YOUR OBJECTIVE
Among the entries below, please repeat exactly and only the lines from the line containing "match evs with" to the line containing "Definition all_started (servers", both lines included.

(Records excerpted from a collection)
*-*-*
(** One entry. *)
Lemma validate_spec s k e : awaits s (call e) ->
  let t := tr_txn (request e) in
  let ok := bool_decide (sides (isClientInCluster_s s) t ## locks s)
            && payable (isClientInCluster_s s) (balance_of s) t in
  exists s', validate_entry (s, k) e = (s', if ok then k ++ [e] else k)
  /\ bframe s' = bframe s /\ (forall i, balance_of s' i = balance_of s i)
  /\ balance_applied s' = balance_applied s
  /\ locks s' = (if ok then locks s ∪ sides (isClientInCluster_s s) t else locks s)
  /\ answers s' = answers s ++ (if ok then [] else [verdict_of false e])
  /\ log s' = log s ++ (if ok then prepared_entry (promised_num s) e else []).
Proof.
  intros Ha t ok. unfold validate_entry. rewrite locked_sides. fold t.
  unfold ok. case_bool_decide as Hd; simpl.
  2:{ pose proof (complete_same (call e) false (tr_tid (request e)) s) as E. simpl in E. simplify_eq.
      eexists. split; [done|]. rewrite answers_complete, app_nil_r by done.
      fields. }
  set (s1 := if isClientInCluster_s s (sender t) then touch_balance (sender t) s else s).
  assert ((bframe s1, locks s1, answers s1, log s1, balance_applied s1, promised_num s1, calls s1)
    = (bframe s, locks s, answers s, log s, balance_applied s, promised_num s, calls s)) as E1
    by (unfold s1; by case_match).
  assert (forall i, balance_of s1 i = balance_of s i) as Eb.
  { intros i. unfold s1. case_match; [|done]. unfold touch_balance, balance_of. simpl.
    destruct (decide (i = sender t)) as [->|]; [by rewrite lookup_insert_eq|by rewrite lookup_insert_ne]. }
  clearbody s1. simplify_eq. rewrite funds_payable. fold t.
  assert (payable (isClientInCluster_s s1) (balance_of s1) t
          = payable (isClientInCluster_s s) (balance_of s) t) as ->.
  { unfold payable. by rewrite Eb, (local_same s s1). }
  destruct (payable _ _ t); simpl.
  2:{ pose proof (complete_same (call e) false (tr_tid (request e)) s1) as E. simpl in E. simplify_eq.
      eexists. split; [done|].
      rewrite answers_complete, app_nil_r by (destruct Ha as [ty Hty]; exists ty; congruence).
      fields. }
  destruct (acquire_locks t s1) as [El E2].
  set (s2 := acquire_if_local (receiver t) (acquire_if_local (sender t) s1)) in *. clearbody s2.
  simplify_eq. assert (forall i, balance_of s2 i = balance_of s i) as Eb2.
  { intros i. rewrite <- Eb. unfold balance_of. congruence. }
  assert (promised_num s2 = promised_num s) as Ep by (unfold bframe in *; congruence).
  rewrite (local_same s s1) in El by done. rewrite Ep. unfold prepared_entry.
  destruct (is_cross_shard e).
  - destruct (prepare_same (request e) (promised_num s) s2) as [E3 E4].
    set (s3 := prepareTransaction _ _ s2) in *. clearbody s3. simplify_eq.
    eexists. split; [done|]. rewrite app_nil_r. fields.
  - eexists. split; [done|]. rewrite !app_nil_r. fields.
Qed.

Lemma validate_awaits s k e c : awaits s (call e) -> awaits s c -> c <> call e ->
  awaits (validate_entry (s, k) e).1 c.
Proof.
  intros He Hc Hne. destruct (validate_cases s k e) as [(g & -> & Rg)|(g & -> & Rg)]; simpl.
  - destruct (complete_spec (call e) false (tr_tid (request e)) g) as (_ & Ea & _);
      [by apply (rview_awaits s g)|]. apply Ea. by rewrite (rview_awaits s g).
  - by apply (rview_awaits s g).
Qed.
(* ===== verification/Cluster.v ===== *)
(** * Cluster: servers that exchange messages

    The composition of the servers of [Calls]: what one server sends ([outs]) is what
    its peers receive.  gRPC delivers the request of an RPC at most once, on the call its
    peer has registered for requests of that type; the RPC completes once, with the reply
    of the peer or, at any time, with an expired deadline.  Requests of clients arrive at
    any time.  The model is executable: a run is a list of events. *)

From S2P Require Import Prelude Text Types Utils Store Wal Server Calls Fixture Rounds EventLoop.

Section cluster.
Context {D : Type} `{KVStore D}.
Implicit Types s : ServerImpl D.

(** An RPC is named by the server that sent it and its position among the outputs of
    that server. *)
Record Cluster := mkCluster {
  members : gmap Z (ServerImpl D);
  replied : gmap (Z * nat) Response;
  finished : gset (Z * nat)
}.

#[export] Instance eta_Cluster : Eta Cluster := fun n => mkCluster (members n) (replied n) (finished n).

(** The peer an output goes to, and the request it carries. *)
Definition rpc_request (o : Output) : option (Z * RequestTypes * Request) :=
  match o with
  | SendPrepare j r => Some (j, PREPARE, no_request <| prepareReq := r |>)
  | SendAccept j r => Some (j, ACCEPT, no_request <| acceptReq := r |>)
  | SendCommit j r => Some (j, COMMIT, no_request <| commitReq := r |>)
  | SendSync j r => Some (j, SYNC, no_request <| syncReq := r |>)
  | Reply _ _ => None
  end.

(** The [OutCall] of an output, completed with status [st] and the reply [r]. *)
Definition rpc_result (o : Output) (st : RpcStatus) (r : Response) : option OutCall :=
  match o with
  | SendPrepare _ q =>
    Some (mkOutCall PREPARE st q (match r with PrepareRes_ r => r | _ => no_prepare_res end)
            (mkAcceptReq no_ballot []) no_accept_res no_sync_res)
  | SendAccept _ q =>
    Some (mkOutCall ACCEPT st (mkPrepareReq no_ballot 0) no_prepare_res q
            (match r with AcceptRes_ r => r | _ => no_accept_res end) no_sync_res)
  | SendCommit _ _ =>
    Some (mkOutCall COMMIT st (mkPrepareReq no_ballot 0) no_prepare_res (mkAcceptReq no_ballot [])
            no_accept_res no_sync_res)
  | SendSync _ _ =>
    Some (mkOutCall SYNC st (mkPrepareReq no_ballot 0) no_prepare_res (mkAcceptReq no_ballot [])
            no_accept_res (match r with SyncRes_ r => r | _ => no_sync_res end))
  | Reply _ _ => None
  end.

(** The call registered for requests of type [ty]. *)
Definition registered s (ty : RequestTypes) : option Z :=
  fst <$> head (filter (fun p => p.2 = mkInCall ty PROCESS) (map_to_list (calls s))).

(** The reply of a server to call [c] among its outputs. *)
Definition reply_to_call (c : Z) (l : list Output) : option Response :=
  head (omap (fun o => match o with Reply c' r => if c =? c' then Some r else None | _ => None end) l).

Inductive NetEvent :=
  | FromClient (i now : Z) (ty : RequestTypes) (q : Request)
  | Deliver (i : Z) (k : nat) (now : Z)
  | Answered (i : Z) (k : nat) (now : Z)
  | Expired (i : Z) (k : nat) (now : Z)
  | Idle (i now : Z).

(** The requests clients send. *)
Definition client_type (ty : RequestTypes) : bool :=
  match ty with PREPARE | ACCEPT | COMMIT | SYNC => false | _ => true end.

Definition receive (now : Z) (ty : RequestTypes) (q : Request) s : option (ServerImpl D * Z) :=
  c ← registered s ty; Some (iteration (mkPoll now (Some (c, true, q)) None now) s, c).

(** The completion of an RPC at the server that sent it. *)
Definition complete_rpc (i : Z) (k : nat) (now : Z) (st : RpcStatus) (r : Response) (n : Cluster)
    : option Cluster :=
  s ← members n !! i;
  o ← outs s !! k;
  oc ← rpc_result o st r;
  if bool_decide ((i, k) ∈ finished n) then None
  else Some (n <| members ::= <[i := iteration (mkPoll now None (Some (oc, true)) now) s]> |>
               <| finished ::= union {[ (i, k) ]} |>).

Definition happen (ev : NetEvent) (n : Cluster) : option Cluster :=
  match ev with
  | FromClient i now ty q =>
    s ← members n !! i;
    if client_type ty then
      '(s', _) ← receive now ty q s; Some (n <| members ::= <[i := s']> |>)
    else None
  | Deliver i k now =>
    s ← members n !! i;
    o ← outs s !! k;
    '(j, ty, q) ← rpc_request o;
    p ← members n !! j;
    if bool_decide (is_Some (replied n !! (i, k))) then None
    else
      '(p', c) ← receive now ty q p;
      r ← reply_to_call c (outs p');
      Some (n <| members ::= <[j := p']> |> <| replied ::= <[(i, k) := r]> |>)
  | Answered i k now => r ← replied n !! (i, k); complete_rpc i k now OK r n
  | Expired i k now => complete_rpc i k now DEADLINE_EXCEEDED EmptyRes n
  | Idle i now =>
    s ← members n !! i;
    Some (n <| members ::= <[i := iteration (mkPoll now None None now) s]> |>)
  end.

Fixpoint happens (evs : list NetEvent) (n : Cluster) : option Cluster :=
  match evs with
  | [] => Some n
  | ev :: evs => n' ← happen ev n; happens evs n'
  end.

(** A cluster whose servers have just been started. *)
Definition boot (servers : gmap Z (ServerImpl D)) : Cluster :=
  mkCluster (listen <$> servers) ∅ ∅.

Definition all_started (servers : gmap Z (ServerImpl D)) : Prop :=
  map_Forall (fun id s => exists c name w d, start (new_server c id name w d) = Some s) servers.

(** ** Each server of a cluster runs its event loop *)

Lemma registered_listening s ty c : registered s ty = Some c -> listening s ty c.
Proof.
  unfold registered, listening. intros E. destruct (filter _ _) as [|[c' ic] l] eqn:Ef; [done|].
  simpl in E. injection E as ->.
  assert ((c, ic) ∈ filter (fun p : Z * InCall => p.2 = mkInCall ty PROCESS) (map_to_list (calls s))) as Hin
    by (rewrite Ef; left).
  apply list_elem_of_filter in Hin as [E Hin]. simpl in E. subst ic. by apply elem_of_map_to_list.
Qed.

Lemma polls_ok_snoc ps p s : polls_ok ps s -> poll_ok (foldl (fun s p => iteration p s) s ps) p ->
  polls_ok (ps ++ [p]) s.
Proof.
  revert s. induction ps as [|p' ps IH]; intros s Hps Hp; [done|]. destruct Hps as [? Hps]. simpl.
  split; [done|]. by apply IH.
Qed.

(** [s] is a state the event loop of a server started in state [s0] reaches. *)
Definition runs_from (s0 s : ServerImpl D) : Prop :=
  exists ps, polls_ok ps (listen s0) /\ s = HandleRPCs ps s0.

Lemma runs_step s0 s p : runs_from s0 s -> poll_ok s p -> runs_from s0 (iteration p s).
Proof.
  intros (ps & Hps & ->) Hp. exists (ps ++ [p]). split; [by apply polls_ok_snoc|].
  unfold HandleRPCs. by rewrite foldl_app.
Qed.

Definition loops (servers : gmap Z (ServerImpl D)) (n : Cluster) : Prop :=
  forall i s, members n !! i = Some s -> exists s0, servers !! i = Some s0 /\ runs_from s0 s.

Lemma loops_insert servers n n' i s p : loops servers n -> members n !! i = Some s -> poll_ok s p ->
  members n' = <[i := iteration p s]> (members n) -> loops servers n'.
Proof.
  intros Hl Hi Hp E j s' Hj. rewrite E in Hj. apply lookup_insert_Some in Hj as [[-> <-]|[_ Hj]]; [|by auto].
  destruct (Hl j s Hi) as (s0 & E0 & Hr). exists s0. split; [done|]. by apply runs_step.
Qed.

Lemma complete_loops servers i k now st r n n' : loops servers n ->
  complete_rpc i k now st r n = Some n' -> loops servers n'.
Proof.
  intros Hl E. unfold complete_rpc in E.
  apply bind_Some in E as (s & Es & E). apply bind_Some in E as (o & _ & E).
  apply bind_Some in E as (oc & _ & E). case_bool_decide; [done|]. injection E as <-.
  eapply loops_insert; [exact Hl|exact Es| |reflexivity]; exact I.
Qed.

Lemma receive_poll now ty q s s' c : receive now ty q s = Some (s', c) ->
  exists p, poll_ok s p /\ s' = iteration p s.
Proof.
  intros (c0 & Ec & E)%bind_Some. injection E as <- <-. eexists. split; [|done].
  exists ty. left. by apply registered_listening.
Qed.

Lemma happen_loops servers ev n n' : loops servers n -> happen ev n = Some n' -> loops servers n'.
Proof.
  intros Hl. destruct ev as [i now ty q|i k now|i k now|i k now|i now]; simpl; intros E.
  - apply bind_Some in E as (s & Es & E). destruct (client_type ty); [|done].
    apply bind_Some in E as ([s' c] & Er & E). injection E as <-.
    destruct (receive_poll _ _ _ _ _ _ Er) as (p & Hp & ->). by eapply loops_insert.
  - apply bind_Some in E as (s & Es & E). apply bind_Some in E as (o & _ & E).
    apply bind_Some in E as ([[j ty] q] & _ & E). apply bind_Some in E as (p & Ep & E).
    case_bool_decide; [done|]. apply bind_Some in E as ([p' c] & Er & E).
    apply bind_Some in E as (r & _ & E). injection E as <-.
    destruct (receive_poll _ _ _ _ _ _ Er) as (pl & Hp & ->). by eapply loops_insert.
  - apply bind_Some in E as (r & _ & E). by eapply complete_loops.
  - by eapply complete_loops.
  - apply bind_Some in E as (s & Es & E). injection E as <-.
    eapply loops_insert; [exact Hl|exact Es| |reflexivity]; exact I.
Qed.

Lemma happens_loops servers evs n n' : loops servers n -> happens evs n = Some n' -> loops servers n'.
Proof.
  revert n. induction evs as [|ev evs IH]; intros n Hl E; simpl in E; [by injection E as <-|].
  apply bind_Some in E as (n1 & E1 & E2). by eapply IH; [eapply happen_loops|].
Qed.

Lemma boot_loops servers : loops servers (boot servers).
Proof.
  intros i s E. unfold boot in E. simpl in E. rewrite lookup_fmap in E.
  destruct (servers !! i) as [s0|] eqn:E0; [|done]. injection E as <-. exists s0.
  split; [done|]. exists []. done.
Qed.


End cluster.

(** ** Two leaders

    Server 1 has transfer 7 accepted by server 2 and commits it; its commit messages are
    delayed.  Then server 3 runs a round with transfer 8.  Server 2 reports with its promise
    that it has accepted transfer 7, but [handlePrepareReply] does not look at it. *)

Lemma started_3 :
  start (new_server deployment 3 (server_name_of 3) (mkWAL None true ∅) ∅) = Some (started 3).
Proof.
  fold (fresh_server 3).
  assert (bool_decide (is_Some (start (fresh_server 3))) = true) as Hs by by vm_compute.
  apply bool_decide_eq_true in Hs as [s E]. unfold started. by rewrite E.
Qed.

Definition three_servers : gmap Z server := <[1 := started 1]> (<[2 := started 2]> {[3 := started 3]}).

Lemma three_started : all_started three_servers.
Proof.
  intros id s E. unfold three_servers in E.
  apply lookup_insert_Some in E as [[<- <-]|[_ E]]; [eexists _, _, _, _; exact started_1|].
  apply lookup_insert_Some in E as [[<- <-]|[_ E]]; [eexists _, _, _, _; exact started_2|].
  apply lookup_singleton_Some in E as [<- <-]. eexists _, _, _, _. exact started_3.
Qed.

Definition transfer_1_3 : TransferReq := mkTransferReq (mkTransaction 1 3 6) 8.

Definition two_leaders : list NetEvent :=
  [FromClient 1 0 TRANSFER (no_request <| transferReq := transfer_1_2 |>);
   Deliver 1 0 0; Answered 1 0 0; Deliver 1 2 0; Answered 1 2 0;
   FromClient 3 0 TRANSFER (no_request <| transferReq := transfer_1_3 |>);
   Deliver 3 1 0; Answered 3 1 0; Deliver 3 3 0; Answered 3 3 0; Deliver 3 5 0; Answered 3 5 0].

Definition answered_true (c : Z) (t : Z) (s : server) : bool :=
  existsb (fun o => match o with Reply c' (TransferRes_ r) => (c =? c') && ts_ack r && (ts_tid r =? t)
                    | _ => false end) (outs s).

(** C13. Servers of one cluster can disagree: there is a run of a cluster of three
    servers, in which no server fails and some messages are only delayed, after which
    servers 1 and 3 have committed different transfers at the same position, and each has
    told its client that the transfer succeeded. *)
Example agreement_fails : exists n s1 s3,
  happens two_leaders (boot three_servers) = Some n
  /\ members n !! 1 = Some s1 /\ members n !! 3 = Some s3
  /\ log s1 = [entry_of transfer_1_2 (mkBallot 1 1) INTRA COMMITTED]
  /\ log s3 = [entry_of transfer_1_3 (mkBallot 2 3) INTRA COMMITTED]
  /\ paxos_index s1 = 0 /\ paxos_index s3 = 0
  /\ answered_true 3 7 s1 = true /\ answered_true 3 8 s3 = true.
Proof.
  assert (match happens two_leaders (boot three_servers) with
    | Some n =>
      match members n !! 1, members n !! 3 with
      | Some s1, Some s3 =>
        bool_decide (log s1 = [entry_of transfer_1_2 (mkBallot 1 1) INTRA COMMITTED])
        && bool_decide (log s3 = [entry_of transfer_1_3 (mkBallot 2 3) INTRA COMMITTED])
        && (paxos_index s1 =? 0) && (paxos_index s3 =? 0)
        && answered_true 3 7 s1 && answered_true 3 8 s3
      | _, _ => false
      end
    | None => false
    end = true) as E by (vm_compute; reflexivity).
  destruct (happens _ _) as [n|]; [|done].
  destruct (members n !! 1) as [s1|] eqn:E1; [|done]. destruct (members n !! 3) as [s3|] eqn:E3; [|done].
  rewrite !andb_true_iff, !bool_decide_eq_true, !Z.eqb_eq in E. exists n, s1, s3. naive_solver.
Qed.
*-*-*
SOLUTION TO THIS EXERCISE
  match evs with
  | [] => Some n
  | ev :: evs => n' ← happen ev n; happens evs n'
  end.

(** A cluster whose servers have just been started. *)
Definition boot (servers : gmap Z (ServerImpl D)) : Cluster :=
  mkCluster (listen <$> servers) ∅ ∅.

Definition all_started (servers : gmap Z (ServerImpl D)) : Prop :=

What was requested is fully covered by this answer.